Letter to the Editor: Complaints about Edmonds sandwich-board signs ‘a tempest in a teapot’


The recent “furor” on the part of a few unhappy individuals re: business “A”-board signs seems to me the very definition of a tempest in a teapot.  It is so unfortunate that the self-defined aesthetic of a grumbley few can be used to hurt so many others.

While all can certainly agree that signs which impede pedestrians and congest narrow sidewalks are undesirable, banning such signs because an overly sensitive few think them ugly and unsightly is bad for business, bad for consumers and just plain bad public policy.  Edmonds already has a fairly restrictive set of ordinances governing lighted and permanent business signs; taking away the ability to put out the familiar sandwich-board signs would be a further hindrance to business and just plain mean-spirited.

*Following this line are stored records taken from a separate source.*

(* ===== verification/StdString.v ===== *)
(** * Strings, ordered maps and stable sorting of the C++ library

    What the modelled code uses of the standard library: the order of
    [std::string], [std::map] with string keys as a list in key order, and
    [std::stable_sort]. *)

From Stdlib Require Import Sorting.Sorted.
From S2P Require Import Prelude.

(** ** The order of std::string: lexicographic on unsigned bytes *)

Fixpoint str_lt (a b : bytes) : bool :=
  match a, b with
  | _, [] => false
  | [], _ :: _ => true
  | x :: a, y :: b => ((x <? y) || ((x =? y) && str_lt a b))%bool
  end.

(** [a <= b], that is [!(b < a)]. *)
Definition str_le (a b : bytes) : Prop := str_lt b a = false.

Lemma str_lt_irrefl a : str_lt a a = false.
Proof. induction a as [|x a IH]; [done|]. cbn. by rewrite Z.ltb_irrefl, Z.eqb_refl. Qed.

Lemma str_lt_trans a b c : str_lt a b = true → str_lt b c = true → str_lt a c = true.
Proof.
  revert b c. induction a as [|x a IH]; intros [|y b] [|z c]; cbn; try done.
  intros H1%orb_true_iff H2%orb_true_iff. apply orb_true_iff.
  destruct H1 as [H1|H1], H2 as [H2|H2]; bool_to_prop; [left; apply Z.ltb_lt; lia..|right].
  subst. rewrite Z.eqb_refl. cbn. eauto.
Qed.

Lemma str_lt_total a b : str_lt a b = false → str_lt b a = false → a = b.
Proof.
  revert b. induction a as [|x a IH]; intros [|y b]; cbn; try done.
  intros [H1 H2]%orb_false_iff [H3 H4]%orb_false_iff. bool_to_prop.
  assert (x = y) as -> by lia. rewrite Z.eqb_refl in *. f_equal. auto.
Qed.

Lemma str_lt_asym a b : str_lt a b = true → str_lt b a = false.
Proof.
  intros H. apply not_true_iff_false. intros H2.
  pose proof (str_lt_trans _ _ _ H H2) as H3. by rewrite str_lt_irrefl in H3.
Qed.

#[export] Instance str_le_refl : Reflexive str_le.
Proof. intros a. apply str_lt_irrefl. Qed.

#[export] Instance str_le_trans : Transitive str_le.
Proof.
  intros a b c Hab Hbc. unfold str_le in *. apply not_true_iff_false. intros Hca.
  destruct (str_lt b a) eqn:E; [done|]. destruct (str_lt a b) eqn:E2.
  - rewrite (str_lt_trans c a b) in Hbc; done.
  - rewrite (str_lt_total a b) in Hca by done. congruence.
Qed.

Lemma str_lt_le_trans a b c : str_lt a b = true → str_le b c → str_lt a c = true.
Proof.
  intros H1 H2. destruct (str_lt a c) eqn:E; [done|].
  assert (str_le c a) as H3 by done. assert (str_le b a) as H4 by (by transitivity c).
  unfold str_le in H4. congruence.
Qed.

Lemma str_le_lt_trans a b c : str_le a b → str_lt b c = true → str_lt a c = true.
Proof.
  intros H1 H2. destruct (str_lt a c) eqn:E; [done|].
  assert (str_le c b) as H3 by (by transitivity a). unfold str_le in H3. congruence.
Qed.

Lemma str_lt_le a b : str_lt a b = true → str_le a b.
Proof. apply str_lt_asym. Qed.

Lemma str_le_antisym a b : str_le a b → str_le b a → a = b.
Proof. intros. by apply str_lt_total. Qed.

Lemma str_le_nil a : str_le [] a.
Proof. by destruct a. Qed.

(** ** std::map<std::string, V>: pairs in key order *)

Section Map.
Context {V : Type}.

(** [insert]: an existing key keeps its value. *)
Fixpoint map_insert (k : bytes) (v : V) (m : list (bytes * V)) : list (bytes * V) :=
  match m with
  | [] => [(k, v)]
  | (k', v') :: m' =>
      if str_lt k k' then (k, v) :: m
      else if str_lt k' k then (k', v') :: map_insert k v m'
      else m
  end.

Fixpoint map_find (k : bytes) (m : list (bytes * V)) : option V :=
  match m with
  | [] => None
  | (k', v') :: m' => if decide (k = k') then Some v' else map_find k m'
  end.

Definition map_key_lt (x y : bytes * V) : Prop := str_lt x.1 y.1 = true.

Lemma map_find_above k m : Forall (λ e, str_lt k e.1 = true) m → map_find k m = None.
Proof.
  induction 1 as [|[k' v'] m He Hm IH]; [done|]. cbn [map_find]. rewrite decide_False; [done|].
  intros ->. cbn in He. by rewrite str_lt_irrefl in He.
Qed.

Lemma map_find_insert k v m key : StronglySorted map_key_lt m →
  map_find key (map_insert k v m) =
  match map_find key m with Some x => Some x | None => if decide (key = k) then Some v else None end.
Proof.
  induction 1 as [|[k' v'] m Hm IH Hk]; [done|].
  cbn [map_insert]. destruct (str_lt k k') eqn:E1; [|destruct (str_lt k' k) eqn:E2].
  - cbn [map_find]. destruct (decide (key = k)) as [->|]; [|by repeat case_match].
    rewrite (decide_False (P := k = k')) by (intros ->; by rewrite str_lt_irrefl in E1).
    rewrite map_find_above; [done|]. eapply Forall_impl; [exact Hk|]. intros e He. by apply (str_lt_trans _ k').
  - cbn [map_find]. rewrite IH. by destruct (decide (key = k')).
  - assert (k = k') as -> by (by apply str_lt_total). cbn [map_find].
    destruct (decide (key = k')); [done|]. by destruct (map_find key m).
Qed.

Lemma map_insert_cases k v m : map_insert k v m ≡ₚ (k, v) :: m ∨ map_insert k v m = m.
Proof.
  induction m as [|[k' v'] m IH]; [by left|]. cbn [map_insert].
  destruct (str_lt k k'); [by left|]. destruct (str_lt k' k); [|by right].
  destruct IH as [E|E]; [left; rewrite E; apply Permutation_swap|right; by rewrite E].
Qed.

Lemma map_insert_sorted k v m : StronglySorted map_key_lt m → StronglySorted map_key_lt (map_insert k v m).
Proof.
  induction 1 as [|[k' v'] m Hm IH Hk]; cbn [map_insert]; [repeat constructor|].
  destruct (str_lt k k') eqn:E1; [|destruct (str_lt k' k) eqn:E2].
  - constructor; [by constructor|]. constructor; [done|]. eapply Forall_impl; [exact Hk|].
    intros e He. by apply (str_lt_trans _ k').
  - constructor; [done|]. destruct (map_insert_cases k v m) as [E|E]; rewrite E; [by constructor|done].
  - by constructor.
Qed.
End Map.

(** ** std::stable_sort by the first component *)

Section Sort.
Context {V : Type}.
Implicit Types l : list (bytes * V).

(** An element goes before the ones already placed unless one is smaller. *)
Fixpoint sort_insert (x : bytes * V) l : list (bytes * V) :=
  match l with
  | [] => [x]
  | y :: l' => if str_lt y.1 x.1 then y :: sort_insert x l' else x :: l
  end.

Definition stable_sort l : list (bytes * V) := foldr sort_insert [] l.

Definition key_le (x y : bytes * V) : Prop := str_le x.1 y.1.

Lemma sort_insert_perm x l : sort_insert x l ≡ₚ x :: l.
Proof.
  induction l as [|y l IH]; [done|]. cbn. case_match; [|done]. rewrite IH. apply Permutation_swap.
Qed.

Lemma stable_sort_perm l : stable_sort l ≡ₚ l.
Proof. induction l as [|x l IH]; [done|]. cbn. by rewrite sort_insert_perm, IH. Qed.

Lemma sort_insert_sorted x l : StronglySorted key_le l → StronglySorted key_le (sort_insert x l).
Proof.
  induction 1 as [|y l Hl IH Hy]; cbn; [repeat constructor|].
  destruct (str_lt y.1 x.1) eqn:E.
  - constructor; [done|]. rewrite sort_insert_perm. constructor; [|done]. by apply str_lt_le.
  - constructor; [by constructor|]. constructor; [done|].
    eapply Forall_impl; [done|]. intros z Hz. unfold key_le in *. by transitivity y.1.
Qed.

Lemma stable_sort_sorted l : StronglySorted key_le (stable_sort l).
Proof. induction l as [|x l IH]; cbn; [constructor|]. by apply sort_insert_sorted. Qed.

(** Elements with the same key keep their order. *)
Lemma stable_sort_stable k l :
  filter (λ x, x.1 = k) (stable_sort l) = filter (λ x, x.1 = k) l.
Proof.
  assert (Hi : ∀ x l, filter (λ y, y.1 = k) (sort_insert x l) = filter (λ y, y.1 = k) (x :: l)).
  { clear. intros x l. induction l as [|y l IH]; [done|]. cbn [sort_insert].
    destruct (str_lt y.1 x.1) eqn:E; [|done]. rewrite !filter_cons, IH, filter_cons.
    repeat case_decide; try done. subst k.
    replace (x.1) with (y.1) in E by congruence. by rewrite str_lt_irrefl in E. }
  induction l as [|x l IH]; [done|].
  change (stable_sort (x :: l)) with (sort_insert x (stable_sort l)).
  by rewrite Hi, !filter_cons, IH.
Qed.
End Sort.
(* ===== verification/SSTableWriter.v ===== *)
(** * The table writers

    Model of storage/sstable/writer: [SingleSSTableWriter], which sorts its
    entries when it is flushed, and [UnsortedSSTableWriter], which writes
    blocks as entries are added.  Both cut the entries into data blocks,
    remember each block in the data index, and end the file with the file
    information, the index and the trailer.

    The counters of the writers are unbounded here; the places where the code
    converts them to a narrower parameter say so.  A failed CHECK is [None]. *)

From S2P Require Import Prelude Varint Coding StdString HFile.

(** ** The file under construction *)

(** What the writers use of a file: how many of the bytes given to [fwrite]
    reach a file that holds [f] (all of them, unless there is an error), and
    whether opening and renaming succeed. *)
Class Disk := {
  fwrite_count : bytes → bytes → nat;
  open_ok : bool;
  rename_ok : bool
}.

(** [LocalFile::Write] at the end of the file: the number of bytes written,
    or -1 after an error. *)
Definition File_Write `{Disk} (s f : bytes) : Z * bytes :=
  let nwrite := Nat.min (fwrite_count f s) (length s) in
  (if (nwrite <? length s)%nat then -1 else Z.of_nat nwrite, f ++ take nwrite s).

(** [Block::WriteToFile]: a short write is logged, and true is returned. *)
Definition WriteToFile `{Disk} `{Block B} (b : B) (f : bytes) : bool * B * bytes :=
  let '(s, b) := EncodeToString b in
  if bool_decide (s = []) then (true, b, f)
  else
    let '(n, f) := File_Write s f in
    if negb (n =? Z.of_nat (length s)) then (* LOG(WARNING) *) (true, b, f) else (true, b, f).

(** ** What both writers keep *)

Record WriteOption := mkOption {
  block_size : Z;              (* size_t *)
  option_compress_type : Z     (* int *)
}.

Record TableState := mkTable {
  t_file : bytes;              (* file_base_ *)
  t_block : DataBlock;         (* block_ *)
  t_index : DataIndex;         (* index_ *)
  first_key : bytes;
  t_entry_count : Z;
  total_bytes : Z;
  index_offset : Z;
  index_count : Z;
  key_length : Z;
  value_length : Z;
  t_last_key : bytes
}.

Definition new_table (block : DataBlock) : TableState :=
  mkTable [] block new_DataIndex [] 0 0 0 0 0 0 [].

Section Writer.
Context {M : Machine} {D : Disk}.

Definition set_first_key (k : bytes) (t : TableState) : TableState :=
  mkTable (t_file t) (t_block t) (t_index t) k (t_entry_count t) (total_bytes t)
    (index_offset t) (index_count t) (key_length t) (value_length t) (t_last_key t).
Definition set_table_last_key (k : bytes) (t : TableState) : TableState :=
  mkTable (t_file t) (t_block t) (t_index t) (first_key t) (t_entry_count t) (total_bytes t)
    (index_offset t) (index_count t) (key_length t) (value_length t) k.

(** [WriteBlockAndUpdateIndex] without [ClearItems]: writes the block and
    records it in the index under [first_key_]. *)
Definition write_block (t : TableState) : bool * TableState :=
  let '(result, block, file) := WriteToFile (t_block t) (t_file t) in
  (result,
   mkTable file block
     (AddDataBlockInfo (GetCompressedBufferSize block) (GetUncompressedBufferSize block)
        (first_key t) (t_index t))
     (first_key t) (t_entry_count t) (total_bytes t + GetUncompressedBufferSize block)
     (index_offset t + GetCompressedBufferSize block) (index_count t + 1)
     (key_length t) (value_length t) (t_last_key t)).

Definition clear_block (t : TableState) : TableState :=
  mkTable (t_file t) (ClearItems (t_block t)) (t_index t) (first_key t) (t_entry_count t)
    (total_bytes t) (index_offset t) (index_count t) (key_length t) (value_length t) (t_last_key t).

Definition WriteBlockAndUpdateIndex (t : TableState) : bool * TableState :=
  let '(result, t) := write_block t in (result, clear_block t).

(** An entry goes into the current block and the counters. *)
Definition add_to_block (key value : bytes) (t : TableState) : TableState :=
  mkTable (t_file t) (DataBlock_AddItem key value (t_block t)) (t_index t) (first_key t)
    (t_entry_count t + 1) (total_bytes t) (index_offset t) (index_count t)
    (key_length t + Z.of_nat (length key)) (value_length t + Z.of_nat (length value)) (t_last_key t).

(** ** The end of a file *)

(** The user's meta data in key order, then the summary. *)
Definition make_file_info (meta : list (bytes * bytes)) (t : TableState) : FileInfo :=
  let x := fold_left (λ x e, FileInfo_AddItem e.1 e.2 x) meta new_FileInfo in
  let x := set_last_key (t_last_key t) x in
  if t_entry_count t =? 0 then x
  else set_avg_value_len (value_length t ÷ t_entry_count t)
         (set_avg_key_len (key_length t ÷ t_entry_count t) x).

(** The setters of the trailer; three of them take an [int]. *)
Definition make_trailer (opt : WriteOption) (info_offset : Z) (t : TableState) : FileTrailer :=
  mkTrailer info_offset (index_offset t) (s32 (index_count t)) (meta_index_offset new_FileTrailer)
    (meta_index_count new_FileTrailer) (s32 (total_bytes t)) (s32 (t_entry_count t))
    (option_compress_type opt) (version new_FileTrailer).

(** From the file information to the rename: the function's value and the file
    under its real name, then whether the file is still open, and the state. *)
Definition finish (opt : WriteOption) (meta : list (bytes * bytes)) (t : TableState) :
    (bool * option bytes) * (bool * TableState) :=
  let fileInfo := make_file_info meta t in
  let file_info_offset := index_offset t in
  let with_file file :=
    mkTable file (t_block t) (t_index t) (first_key t) (t_entry_count t) (total_bytes t)
      (index_offset t + Z.of_nat (length (EncodeToString fileInfo).1)) (index_count t)
      (key_length t) (value_length t) (t_last_key t) in
  let '(ok1, _, file) := WriteToFile fileInfo (t_file t) in
  if negb ok1 then ((false, None), (true, with_file file))
  else
    let '(ok2, _, file) := WriteToFile (t_index t) file in
    if negb ok2 then ((false, None), (true, with_file file))
    else
      let t := with_file file in
      let '(ok3, _, file) := WriteToFile (make_trailer opt file_info_offset t) file in
      if negb ok3 then ((false, None), (true, with_file file))
      else (if rename_ok then (true, Some file) else (false, None), (false, with_file file)).

(** ** class SingleSSTableWriter *)

(** [Flush] works on a table of its own: the members it fills are not read
    again, since a second [Flush] is fatal. *)

Record SingleWriter := mkSingle {
  s_option : WriteOption;
  d_data : list (bytes * bytes);
  s_meta : list (bytes * bytes);      (* std::map, in key order *)
  s_block : DataBlock;
  flushed : bool
}.

Definition new_SingleWriter (snappy : option BlockCompression) (opt : WriteOption) :
    option SingleWriter :=
  block ← new_DataBlock snappy (option_compress_type opt);
  Some (mkSingle opt [] [] block false).

Definition Single_Add (key value : bytes) (w : SingleWriter) : bool * SingleWriter :=
  (true, mkSingle (s_option w) (d_data w ++ [(key, value)]) (s_meta w) (s_block w) (flushed w)).

Definition Single_AddMetaData (key value : bytes) (w : SingleWriter) : SingleWriter :=
  mkSingle (s_option w) (d_data w) (map_insert key value (s_meta w)) (s_block w) (flushed w).

(** One round of the loop over the sorted entries. *)
Definition Single_step (opt : WriteOption) (e : bytes * bytes) (t : TableState) :
    bool * TableState :=
  let '(ok, t) :=
    if block_size opt <=? GetUncompressedBufferSize (t_block t) then
      let '(ok, t) := write_block t in
      if ok then (true, clear_block (set_first_key e.1 t)) else (false, t)
    else (true, t) in
  if ok then (true, add_to_block e.1 e.2 t) else (false, t).

Fixpoint Single_loop (opt : WriteOption) (entries : list (bytes * bytes)) (t : TableState) :
    bool * TableState :=
  match entries with
  | [] => (true, t)
  | e :: entries =>
      let '(ok, t) := Single_step opt e t in
      if ok then Single_loop opt entries t else (false, t)
  end.

Definition Single_Flush (w : SingleWriter) : option ((bool * option bytes) * SingleWriter) :=
  if flushed w then None
  else
    let w := mkSingle (s_option w) (d_data w) (s_meta w) (s_block w) true in
    match stable_sort (d_data w) with
    | [] => Some ((false, None), w)
    | (e0 :: entries) as data_index =>
        if open_ok then
          let t := set_table_last_key (default e0 (last data_index)).1
                     (set_first_key e0.1 (new_table (s_block w))) in
          let '(ok, t) := Single_loop (s_option w) data_index t in
          if ok then
            let '(ok, t) := write_block t in
            if ok then Some ((finish (s_option w) (s_meta w) t).1, w)
            else Some ((false, None), w)
          else Some ((false, None), w)
        else None
    end.

(** ** class UnsortedSSTableWriter *)

Record UnsortedWriter := mkUnsorted {
  u_option : WriteOption;
  failed : bool;
  is_first_key : bool;
  u_meta : list (bytes * bytes);
  u_open : bool;                      (* file_base_ is not NULL *)
  u_table : TableState
}.

Definition new_UnsortedWriter (snappy : option BlockCompression) (opt : WriteOption) :
    option UnsortedWriter :=
  block ← new_DataBlock snappy (option_compress_type opt);
  if open_ok then Some (mkUnsorted opt false true [] true (new_table block)) else None.

Definition Unsorted_Add (key value : bytes) (w : UnsortedWriter) : bool * UnsortedWriter :=
  if failed w then (false, w)
  else
    let t := if is_first_key w then set_first_key key (u_table w) else u_table w in
    let '(ok, t) :=
      if s64 (block_size (u_option w)) <=? GetUncompressedBufferSize (t_block t) then
        let '(ok, t) := WriteBlockAndUpdateIndex t in
        if ok then (true, set_first_key key t) else (false, t)
      else (true, t) in
    if ok then
      (true, mkUnsorted (u_option w) false false (u_meta w) (u_open w)
               (set_table_last_key key (add_to_block key value t)))
    else (false, mkUnsorted (u_option w) true false (u_meta w) (u_open w) t).

Definition Unsorted_AddMetaData (key value : bytes) (w : UnsortedWriter) : UnsortedWriter :=
  mkUnsorted (u_option w) (failed w) (is_first_key w) (map_insert key value (u_meta w)) (u_open w)
    (u_table w).

Definition Unsorted_Flush (w : UnsortedWriter) : option ((bool * option bytes) * UnsortedWriter) :=
  if failed w then Some ((false, None), w)
  else if negb (u_open w) then None
  else
    let '(ok, t) := WriteBlockAndUpdateIndex (u_table w) in
    let w := mkUnsorted (u_option w) (failed w) (is_first_key w) (u_meta w) (u_open w) t in
    if ok then
      let '(result, (still_open, t)) := finish (u_option w) (u_meta w) t in
      Some (result,
            mkUnsorted (u_option w) (failed w) (is_first_key w) (u_meta w) still_open t)
    else Some ((false, None), w).

End Writer.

I have lived in Seattle, Shoreline and Edmonds; I regularly visit Edmonds and do business in the community. No one wants the Highway 99-type clutter of neon signs in Edmonds.  But the attractive, well made A-board signs serve a very positive purpose for the community.  These signs provide valuable information to residents and consumers (as much more visible high-profile signs are disallowed). Such signs also allow businesses, in a very unobtrusive manner, to make their presence known to the public.  And despite the narrow minded opinion of some, these signs lend an atmosphere to the neighborhood that conveys vibrancy and activity.

The anti-sign faction would have us believe that the cold, sterile appearance of a quiet cemetery is superior to an active, vibrant and largely self-contained community of residents and businesses existing together in harmony and mutual benefit.  My sense from most Edmonds residents I talk to is that this latter opinion is in the majority.  I for one prefer healthy communities with healthy businesses to the quiet of empty storefronts and empty sidewalks.

Mike Mikkelsen
Shoreline, WA

  1. Thanks Mike! I was the business who’s sandwich board was on the front page and would like to say that in no way would we ever place our sign in the middle of the sidewalk where it would impede pedestrians as it is depicted on the front page. I am here to serve the community and would love nothing more than to increase awareness of this great town to all. I live in this town and I chose to start a business here so that we all could have a place to meet new friends and bring the community together. Yes, I use an A-sign and I believe 100% that if I didn’t most people would keep walking by. We live in a time where people need something to grab their attention and that’s exactly what these signs do. In a tasteful way of course.. Thank you for support. I appreciate you and your effort.

  2. We live in paradise (as far as I’m concerned). Businesses are the economic engines of that paradise. If they do well, we all do well. I think we are blessed to live in a community where there are small business with small signs. If the sign is blocking a path, that’s one thing, but I live, shop and walk in downtown Edmonds and rarely have seen a sign in anyone’s way.

  3. I read the article and saw the picture of signs along the strip mall on Edmonds Way close to 100th. The shops are away from the street and the signs alert drivers to their presence. In no way do they hinder pedestrians. I agree with many others that the signs are a sign of vitality in Edmonds. I think most Edmonds residents want local businesses to succeed. The signs are one way to help.

    1. Marc Jenn

      A passage way or pedestrian spaces adjacent is for common people convenience but not for business.
      Any illegally posting any signs on or around the pedestrian area and impede people free walking ,for which they must pay their fine to the city.we can see the .public interest is all the way more than the business benefit.
      good and thrive businesses may not need many signs like flowers appreciated people.
      this is a serious issues that can give other community an inadvertent sample where as we can see somewhere hanging on signs along the road ,which like North Gate Town in every direction.
      the community city need pay alerted to those raising issues.

  4. Please see 4.3.2 Cross-Slope and 4.3.3 Width.

    “Most of the guidelines reviewed concur with ADAAG, which specifies that the minimum passage width for wheelchairs should be 0.815 m (32 in) at a point and 0.915 m (36 in) continuously (ADAAG, U.S. Access Board, 1991). Additional width is necessary for turning and maneuvering.”
    Also please make sure that you are not placing your A boards in the clear path, over the cross slope of driveways.


  5. The A-boards are a pleasant reminder of a specific business that someone might miss as they hurry through downtown Edmonds. I’ve never seen any placed in the middle of a sidewalk. Better all the sidewalk cracks and raised concrete be fixed so we don’t trip on them – it’s a huge problem in the downtown area.

  6. they are an eyesore . they are a work-around for businesses that want to avoid paying for prime locations , but want the benefits of a prime location.